Thursday, February 5, 2009

February 2, is Groundhog Day --

February 2, is Groundhog Day. My associations with this quasi-holiday are less about a groundhog’s prediction about the beginning of spring, and more about the movie Groundhog Day.

In the movie, Phil Connors (played by Bill Murray) is a cranky, cynical weatherman who, while on assignment covering the annual Groundhog Day Festival, finds himself re-living the same day, over and over again.

(Which reminds me of a scene from another movie: in Woody Allen’s Hannah and Her Sisters, when Mickey reflects, “Nietzsche, with his theory of eternal recurrence. He said the life we live, we'll live over and over, the same way for eternity. Great. I'll have to sit through the Ice-Capades again.”)

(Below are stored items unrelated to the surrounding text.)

(** * The colour-fill animation of [source/main.cpp]

    A shallow embedding of the part of the program that owns state: the
    globals of [main.cpp], the four recolouring blocks of [sceneRender] and
    the colour selection of the main loop.  The EGL/OpenGL calls, the shader
    sources and the two transform matrices do not touch that state and are
    left out. *)

From Stdlib Require Import ZArith NArith List Lia.
From stdpp Require Import base numbers option list gmap sets fin_sets.

#[local] Set Warnings "-clear-no-such-hyp".

(** ** Data *)

(** A [float] is carried by its IEEE-754 binary32 bit pattern.  The program
    never computes on the colour components, it only copies them. *)
Definition float : Type := Z.

Definition f_zero : float := 0%Z.          (* 0.0f *)
Definition f_one : float := 0x3f800000%Z.  (* 1.0f *)

(** [glm::vec3]. *)
Record vec3 : Type := Vec3 { vx : float; vy : float; vz : float }.

#[global] Instance vec3_eq_dec : EqDecision vec3.
Proof. solve_decision. Defined.

(** [struct Vertex] of [include/vertex.h]. *)
Module Vertex.
Record t : Type := mk { position : vec3; color : vec3 }.

#[global] Instance eq_dec : EqDecision t.
Proof. solve_decision. Defined.
End Vertex.

(** The module-level variables of [main.cpp] the animation reads or writes.
    [sphere] is the vertex array defined in [sphere.h]; its contents are not
    fixed here, the array is whatever list the state holds and
    [sizeof(sphere) / sizeof(Vertex)] is the length of that list.  [rand_calls] is the
    number of calls made to [rand()] so far, the hidden state of libc's
    generator. *)
Record Globals : Type := mkGlobals {
  sphere : list Vertex.t;
  color : vec3;
  changed_indeces : gset Z;
  is_changing_color : bool;
  selected_color : Z;
  prev_color : Z;
  rand_calls : nat;
}.

Definition set_sphere (m : list Vertex.t) (g : Globals) : Globals :=
  mkGlobals m (color g) (changed_indeces g) (is_changing_color g)
            (selected_color g) (prev_color g) (rand_calls g).

Definition set_color (c : vec3) (g : Globals) : Globals :=
  mkGlobals (sphere g) c (changed_indeces g) (is_changing_color g)
            (selected_color g) (prev_color g) (rand_calls g).

Definition set_changed_indeces (s : gset Z) (g : Globals) : Globals :=
  mkGlobals (sphere g) (color g) s (is_changing_color g)
            (selected_color g) (prev_color g) (rand_calls g).

Definition set_is_changing_color (b : bool) (g : Globals) : Globals :=
  mkGlobals (sphere g) (color g) (changed_indeces g) b
            (selected_color g) (prev_color g) (rand_calls g).

Definition set_selected_color (c : Z) (g : Globals) : Globals :=
  mkGlobals (sphere g) (color g) (changed_indeces g) (is_changing_color g)
            c (prev_color g) (rand_calls g).

Definition set_prev_color (c : Z) (g : Globals) : Globals :=
  mkGlobals (sphere g) (color g) (changed_indeces g) (is_changing_color g)
            (selected_color g) c (rand_calls g).

Definition set_rand_calls (n : nat) (g : Globals) : Globals :=
  mkGlobals (sphere g) (color g) (changed_indeces g) (is_changing_color g)
            (selected_color g) (prev_color g) n.

(** The initialisers of the globals, over the array [sphere.h] provides. *)
Definition initial (mesh : list Vertex.t) : Globals :=
  mkGlobals mesh (Vec3 f_one f_zero f_zero) ∅ false 0 0 0.

(** ** Outcomes

    A call either returns, or is still inside a [while (true)] loop when the
    fuel given to that loop is used up, or indexes [sphere] outside its
    bounds, which C++ leaves undefined. *)
Inductive result (A : Type) : Type :=
  | Ret (a : A)
  | Spin
  | Undefined.
Arguments Ret {A} a.
Arguments Spin {A}.
Arguments Undefined {A}.

#[global] Instance result_ret : MRet result := λ A a, Ret a.
#[global] Instance result_bind : MBind result := λ A B f r,
  match r with
  | Ret a => f a
  | Spin => Spin
  | Undefined => Undefined
  end.

(** ** [sceneRender] *)

(** [sphere[i].color = c]: the position of the vertex is kept. *)
Definition store_color (m : list Vertex.t) (i : Z) (c : vec3)
  : result (list Vertex.t) :=
  if bool_decide (0 ≤ i)%Z then
    match m !! Z.to_nat i with
    | Some v => Ret (<[Z.to_nat i := Vertex.mk (Vertex.position v) c]> m)
    | None => Undefined
    end
  else Undefined.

Noticing that Groundhog Day was approaching prompted me to reflect: “If I had to re-live one day over and over, what would I want to do with it?” I’m such a lover of routine and familiarity that my perfect day wouldn’t be made up of anything very dramatic or exotic. Just reading in bed, for example, would take up several hours.

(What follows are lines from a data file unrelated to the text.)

(** [/../../etc/passwd] leaves the root: the response is the 403 one. *)
Lemma forbidden_exactly_outside_witness :
  let request := Sample.get "../../etc/passwd" [] in
  let root := root_of (env := Sample.env_file_writer) "/srv/www" in
  let joined := joined_of (env := Sample.env_file_writer) request "/srv/www" in
  let r := mkResponse 403 (Some "Forbidden") None [] None in
  (status r = 403
   <-> ~ (descendant_of root joined = true \/ name_extension root joined))
  /\ (status r = 403 ->
      r = mkResponse 403 (Some "Forbidden") None [] None
      /\ Sample.world0 = Sample.world0).
Proof.
  apply (forbidden_exactly_outside (env := Sample.env_file_writer)
           (Sample.get "../../etc/passwd" []) "/srv/www" false
           Sample.world0 Sample.world0).
  - repeat constructor. intros H; discriminate H.
  - vm_compute. reflexivity.
Defined.

(** [/missing.txt] on the second site. *)
Lemma not_found_exactly_witness :
  let f := fs SampleTree.world1 in
  let r := mkResponse 404 (Some "Not Found") None [] None in
  (status r = 404
   <-> exists_ f ["srv"; "www"; "missing.txt"] = false
       /\ exists_ f ["srv"; "www"; "missing.mml"] = false
       /\ exists_ f ["srv"; "www"; "missing.html"] = false)
  /\ (status r = 404 ->
      r = mkResponse 404 (Some "Not Found") None [] None
      /\ SampleTree.world1 = SampleTree.world1).
Proof.
  apply (not_found_exactly (env := Sample.env_file_writer)
           (Sample.get "missing.txt" []) "/srv/www" false
           SampleTree.world1 SampleTree.world1 _
           ["srv"; "www"; "missing.mml"] ["srv"; "www"; "missing.html"]);
    vm_compute; reflexivity.
Defined.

I asked some friends what they’d do during their perfect days, and the striking thing was how…attainable…these perfect days were. Several people distinguished between “a perfect day at home” and “a perfect day while traveling,” and one friend’s perfect “home” day was a Saturday morning trip to the green market, an afternoon trip to Whole Foods, a few hours spent cooking something challenging, and friends over for dinner. That isn’t an impossible dream! But when I asked how often she spent a day this way, she said, “I don’t know why not, exactly, but I can’t remember the last time I spent a day like that.”

So Groundhog Day makes a good yearly spur to ask: “What would my perfect day be?” It might be easier than you think to arrange it.